However, obtaining the best possible coverage with TLA can be done by designing multiple viewpoints spread evenly across the gene of interest. This was done to increase the coverage of CYP2C19, the largest gene in this study, as we designed four viewpoints for that gene. Figure 2 shows that the depth over CYP2C19 is not equally distributed and increases nearby the viewpoints as expected from TLA data. However, the coverage plots show that by using multiple viewpoints, almost all positions of the gene could be covered. Adding more viewpoints could possibly further increase the number of positions covered with the minimum required depth. However, fragments between two NlaIII recognition sites closer to each other than the space needed to design the TLA primers still remain an issue, as they rely on viewpoints designed in neighboring fragments. Therefore, there is no guarantee that these fragments will be covered when more viewpoints are used.
For CYP2D6, we also used multiple viewpoints, as designing specific primers for this gene is difficult due to the high homology between CYP2D6 and CYP2D7. The viewpoints were first tested to determine if they were unique for CYP2D6. As shown in Fig. S3, only viewpoint 4 was specific for CYP2D6. The other viewpoints also show enrichment of CYP2D7 and CYP2D8. However, as CYP2D6 was not entirely covered when only data from viewpoint 4 were used, both the data from viewpoint 4 and the combined data from all the viewpoints are discussed for CYP2D6 (Table 3).
The coverage for the Illumina dataset of CYP1A2 is in line with the results of the other sequenced genes. However, for the Nanopore dataset of CYP1A2, only 33.8% of the gene is covered. The lower number of nucleotides sequenced for this dataset causes this low percentage of covered positions for the Nanopore dataset of CYP1A2 (Table 2). Although all the TLA-PCR libraries are pooled on equal weights, ten times fewer nucleotides were sequenced for the CYP1A2 library. This can be explained by the library length, which is slightly longer for CYP1A2 than the other libraries (Fig. S2). Nanopore sequencing preferentially sequences shorter reads. Therefore, the libraries with shorter fragments are enriched during Nanopore sequencing, resulting in less sequenced reads of the CYP1A2 library. As almost all nucleotides are already covered by at least one read (Fig. S4), increasing the percentage of positions covered by the minimum depth could be resolved by sequencing this sample separately or adjusting the pooling ratio considering the amplicon size differences to obtain a more even NGS output.
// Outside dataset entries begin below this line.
Lemma exchange_outcome : outcome (proxy_http_request drain_started buf fm backend rule meta peer_ip is_tls sc reads st).
Proof.
  unfold proxy_http_request. fold headers first_body side r.
  match goal with |- context [connect_failed ?p0 ?st0 ?a ?c] => set (p := p0); set (st0' := st0) end.
  destruct (if pooled sc then None else connect_failed p st0' (socket_addr backend) (first_connect sc)) as [e|] eqn:Ec.
  { destruct (pooled sc); [done|]. unfold connect_failed in Ec.
    destruct (first_connect sc); try done; injection Ec as <-; apply over_outcome; try done; by left. }
  destruct (send_request_with_retry backend sc headers first_body (told (RecordSuccess (socket_addr backend)) p) st0') as [e|[p1 reused]] eqn:Es.
  { apply send_failed in Es as (H1 & H2 & H3); [|done]. apply over_outcome; [done|done|by left]. }
  apply send_sent in Es as (Hb & Hc & _); [|done]. cbn [told pr_client p] in Hc.
  set (p2 := if meta_expect_continue meta then wrote CONTINUE p1 else p1).
  assert (Hb2 : pr_backends p2 = [] ++ [headers ++ first_body]) by (unfold p2; by destruct (meta_expect_continue meta)).
  assert (Hc2 : pr_client p2 = interim).
  { unfold p2, interim. destruct (meta_expect_continue meta); [|done]. cbn [wrote pr_client]. by rewrite Hc. }
  pose proof (also_sent_last (rr_written r) p2 _ _ Hb2) as Hb3. cbn [app] in Hb3. rewrite <- app_assoc in Hb3.
  assert (Hrep : reused && idempotent meta && body_held buf meta fm = true -> rr_written r = []).
  { intros [_ H]%andb_true_iff. by apply held_silent. }
  assert (Hq : forall code st1, outcome (gave_up (wrote (send_error_response code)
      {| pr_reads := rr_reads r; pr_client := pr_client (also_sent (rr_written r) p2); pr_backends := pr_backends (also_sent (rr_written r) p2);
         pr_health := pr_health (also_sent (rr_written r) p2);
         pr_mirror := match rr_end r with BodyComplete (Some body) _ => Some (headers ++ body) | _ => None end |}) st1)).
  { intros code st1. apply over_outcome; [done|done|]. right. cbn [gave_up return_ok ex_backends wrote pr_backends]. done. }
  destruct (rr_end r) as [mirror lo| | |] eqn:Er.
  - apply answer_outcome; cbn [pr_backends pr_reads pr_client also_sent]; try done. intros _. exists mirror, lo. done.
  - destruct (client_stalls sc); apply Hq.
  - apply Hq.
  - destruct (client_stalls sc); [apply Hq|]. apply answer_outcome; cbn [pr_backends pr_reads pr_client also_sent]; done.
Qed.

End Whole.

(** ** Both sides of a finished exchange *)

Section Sides.
Context {RE : RegexEngine} `{MC : Memchr} `{AR : Arch}.

(** The relay sends the request's body or a part of it, never more. *)
Lemma sent_bounded buf meta fm mirrors takes reads :
  (meta_head_len meta <= length buf)%nat -> match meta_content_length meta with Some n => 0 <= n | None => True end ->
  Framing_of buf meta = Some fm ->
  let r := relay_request_body reads buf (fm_header_end fm) (fm_end fm) (meta_content_length meta) (fm_chunked fm) mirrors takes in
  let sent := slice (fm_header_end fm) (fm_end fm) buf ++ rr_written r in
  let stream := drop (meta_head_len meta) buf ++ concat reads in
  sent `prefix_of` stream /\ forall body, request_body meta stream body -> sent `prefix_of` body.
Proof.
  intros H1 H2 H3. pose proof (relay_request_exact buf meta fm mirrors takes reads H1 H2 H3) as H. unfold relay_exact in H.
  cbv zeta. destruct (rr_end _) as [mirror lo| | |].
  - destruct H as (Hb & _ & Hs). split; [by eexists|]. intros body Hbody. by rewrite (request_body_unique _ _ _ _ Hb Hbody).
  - destruct H as (Hs & Hno). rewrite Hs. split; [done|]. intros body Hbody. by destruct (Hno body).
  - destruct H as (Hs & Hno). split; [done|]. intros body Hbody. destruct (Hno [] body). by rewrite app_nil_r.
  - done.
Qed.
Variant calling and phasing
In general, more positions, and therefore more variants, were covered in the Illumina datasets versus the Nanopore datasets (Table 3). The INDELs of the four genes and all the SNVs of CYP1A2 and CYP2D6 were covered in the Illumina datasets. In contrast, only the Nanopore dataset for CYP2D6 covered all the variants in the reference. However, as previously stated, sequencing at a higher depth would not directly result in the coverage of more variants due to the inherent difficulty of sequencing certain positions using this TLA technology.
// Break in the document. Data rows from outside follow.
Lemma modified_plain side m ls : mods_safe side m -> Forall plain_line ls -> Forall plain_line (modified (Some m) None ls).
Proof.
  intros Hm Hls. pose proof (safe_lines _ _ Hm) as Hs. apply Forall_app in Hs as [Hs Ha].
  assert (Hset : forall h, h ∈ mods_set m -> plain_line (hdr_line h)).
  { intros h Hin. rewrite Forall_forall in Hs. by apply header_safe_plain, Hs. }
  unfold modified, appended. apply Forall_app. split; [|apply Forall_app; split; [constructor|apply Forall_app; split]].
  - apply Forall_concat, Forall_fmap. eapply Forall_impl; [exact Hls|]. intros l Hl. cbn. unfold new_lines. cbn [rewritten_host].
    destruct (existsb _ (mods_remove m)); [constructor|]. destruct (find_set l.1 0 (mods_set m)) as [[i h]|] eqn:E.
    + constructor; [|constructor]. apply find_set_Some in E as (_ & Hi & _). by eapply Hset, list_elem_of_lookup_2.
    + by constructor.
  - apply Forall_forall. intros l Hl. apply appended_set_elem in Hl as (h & Hin & ->). by apply Hset.
  - apply Forall_fmap. eapply Forall_impl; [exact Ha|]. intros h. apply header_safe_plain.
Qed.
CYP2D6 is one of the most challenging pharmacogenes to genotype due to the high similarity with its neighboring pseudogenes and the frequent occurrence of CYP2D6-CYP2D7 hybrids. As shown in Fig. S3, viewpoints 1, 2 and 3 did not exclusively enrich CYP2D6 but also CYP2D7, resulting in reads that mapped on both genes. Our data analysis did not remove ambiguously mapped reads, which resulted in detecting more discordant variants in the dataset from all the viewpoints (Fig. 3). In the dataset of viewpoint 4, specifically amplifying CYP2D6, this mapping translated into the detection of less discordant variants. In the Nanopore dataset, there were two discordant SNVs compared to the reference set of Krusche et al.23. Nevertheless, according to Rubben et al.25, these two SNVs are present in the GM12878 cell line but were not included in the reference set of Krusche et al. due to the limitations of the used sequencing techniques23. The Illumina dataset from viewpoint 4 also contained these SNVs in addition to one other discordant and one missing SNV. Overall, one more concordant variant was called in the Nanopore datasets than in the Illumina datasets for CYP2D6 (Table 4, Fig. 3).
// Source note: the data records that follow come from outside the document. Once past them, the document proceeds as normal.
(** Two HTTP listeners and a TCP one; one HTTP route on every listener, one
    TCP route. *)
Definition sample_config : PortailConfig :=
  {| gateway := {| g_name := bs "gw"; g_addresses := [];
       listeners := [listener_config (bs "web") HTTP 80 None; listener_config (bs "sec") HTTPS 443 (Some (bs "*.Example.com"));
                     listener_config (bs "db") TCP 9000 None] |};
     cfg_http_routes := [{| h_parent_refs := [{| pr_name := bs "gw"; section_name := None; pr_port := None |}];
       hostnames := [bs "a.example.com"];
       h_rules := [{| c_matches := [HttpRouteMatch_path_prefix (bs "/v1")];
         c_filters := [FRequestHeaderModifier {| cfg_add := []; cfg_set := [{| header_name := bs "X-Tenant"; header_value := bs "a" |}];
                                                 cfg_remove := [bs "Cookie"] |};
                       FURLRewrite {| ur_hostname := Some (bs "svc.internal"); ur_path := Some (CfgReplacePrefixMatch (bs "/v2")) |}];
         backend_refs := [backend_ref (bs "svc") 8080; backend_ref (bs "svc") 8080]; timeouts := None |}] |}];
     cfg_tcp_routes := [{| t_parent_refs := [{| pr_name := bs "gw"; section_name := Some (bs "db"); pr_port := None |}];
       t_rules := [{| l4_backend_refs := [backend_ref (bs "pg") 5432] |}] |}];
     cfg_tls_routes := []; cfg_udp_routes := [];
     performance := {| udp_session_timeout := 30; udp_max_sessions := None |};
     endpoint_overrides := ∅; app_protocol_overrides := ∅; headless_target_ports := ∅ |}.

Definition sample_lookup (call : nat) (name : list Z) (port : Z) : option (list SocketAddr) := Some [SocketV4 (167772161 + Z.of_nat call) port].

Definition start_state : BuildState := {| calls := 0; seen := ∅; next_cell := 1; limiters := ∅ |}.

Definition sample_built : RouteTable :=
  match build_route_table (fun _ => 0) Strict sample_lookup sample_config start_state with (Ok t, _) => t | _ => RouteTable_new end.

Lemma sample_built_by : exists s', build_route_table (fun _ => 0) Strict sample_lookup sample_config start_state = (Ok sample_built, s').
Proof. eexists. vm_compute. reflexivity. Qed.

Lemma one_lookup_per_name_witness : exists s' answers,
  build_route_table (fun _ => 0) Strict sample_lookup sample_config start_state = (Ok sample_built, s') /\ answered sample_lookup start_state s' answers.
Proof.
  destruct sample_built_by as [s' H].
  destruct (one_lookup_per_name (fun _ => 0) Strict sample_lookup sample_config start_state s' sample_built H) as (answers & Ha & _).
  exists s', answers. exact (conj H Ha).
Defined.

Definition record_hash (a : SocketAddr) : Z := match a with SocketV4 ip _ => ip * 7 mod 100 | SocketV6 ip _ _ _ => ip end.

Lemma picks_ignore_record_order_witness :
  one_target record_hash [SocketV4 1 80; SocketV4 2 80; SocketV4 14 80] = one_target record_hash [SocketV4 14 80; SocketV4 2 80; SocketV4 1 80; SocketV4 2 80]
  /\ smallest [SocketV4 1 80; SocketV4 2 80; SocketV4 14 80] = smallest [SocketV4 14 80; SocketV4 2 80; SocketV4 1 80; SocketV4 2 80].
Proof.
  apply (picks_ignore_record_order record_hash).
  - intros a. rewrite !elem_of_cons. tauto.
  - intros a b Ha Hb. rewrite !elem_of_cons, elem_of_nil in Ha, Hb.
    destruct Ha as [->|[->|[->|[]]]], Hb as [->|[->|[->|[]]]]; vm_compute; congruence.
Defined.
As for phasing, all the heterozygous variants in CYP2D6 could be phased correctly in both the combined and viewpoint 4 Nanopore datasets. In contrast, only four and three of the 11 SNVs could be phased correctly in the Illumina datasets of all viewpoints and viewpoint 4, respectively, and the INDEL could not be phased in either of the datasets (Table 5). These results show the difficulty of correctly phasing the CYP2D6 gene using Illumina sequencing for TLA libraries. The phasing difficulty can partly be explained by the fact that CYP2D6 and CYP2D7 are located next to each other and are highly homologous to each other. Therefore, many fragments in the TLA library contain both parts of CYP2D6 and CYP2D7. Incorrect mapping of these fragments on the other gene is the leading cause of incorrect calling and phasing of the variants in CYP2D6. Furthermore, the differing read length between Nanopore and Illumina libraries constitutes a possible explanation for the better phasing of the former. Longer reads spanning multiple NIaIII recognition sites can be generated using Nanopore sequencing. This results in reads spanning gene-specific regions making these reads map uniquely, and the variants called and phased correctly. Our results reflect this, as CYP2D6 could be haplotyped correctly in the Nanopore datasets. Consequently, as expected, long reads demonstrated an advantage for phasing purposes.
CYP2C19, CYP1A2 and BRCA1
In contrast with CYP2D6, for CYP2C19, CYP1A2 and BRCA1, more concordant variants were called in the Illumina datasets than in the Nanopore datasets (Table 4, Fig. S5, Fig. S6, Fig. S7). Overall, 5 to 7 of the covered variants were not called in the Illumina datasets, as opposed to almost half of the covered variants that were not called in the Nanopore datasets. Furthermore, more discordant variants were called in the Nanopore datasets compared to the Illumina datasets (Table 4).
No phasing information can be given for CYP1A2 as this gene contains only one heterozygous variant in the reference set of Krusche et al.23. CYP2C19 and BRCA1 contain 89 and 119 heterozygous variants, respectively, but although almost all SNVs were called correctly in the Illumina datasets, only 30 and 3% of the heterozygous SNVs could be phased correctly (Table 5). As expected, it was impossible to phase distant SNVs for BRCA1 in the Illumina dataset using this primer set as no SNVs were present near the viewpoint for BRCA1, causing an insufficient number of links between distant SNVs, resulting in only three variants that could be phased. This finding underlines the need to implement specific primer design rules when TLA is used for phasing and NGS is performed using a short-read sequencing device. In contrast, for CYP2C19, multiple SNVs were present on the DNA fragments of the four viewpoints. Consequently, it was possible to phase distant SNVs, as shown in Fig. S5. Overall, 90% of the phased variants in CYP2C19 and BRCA1 were correctly phased, referring to Krusche et al.23. None of the INDELs were phased in the Illumina datasets.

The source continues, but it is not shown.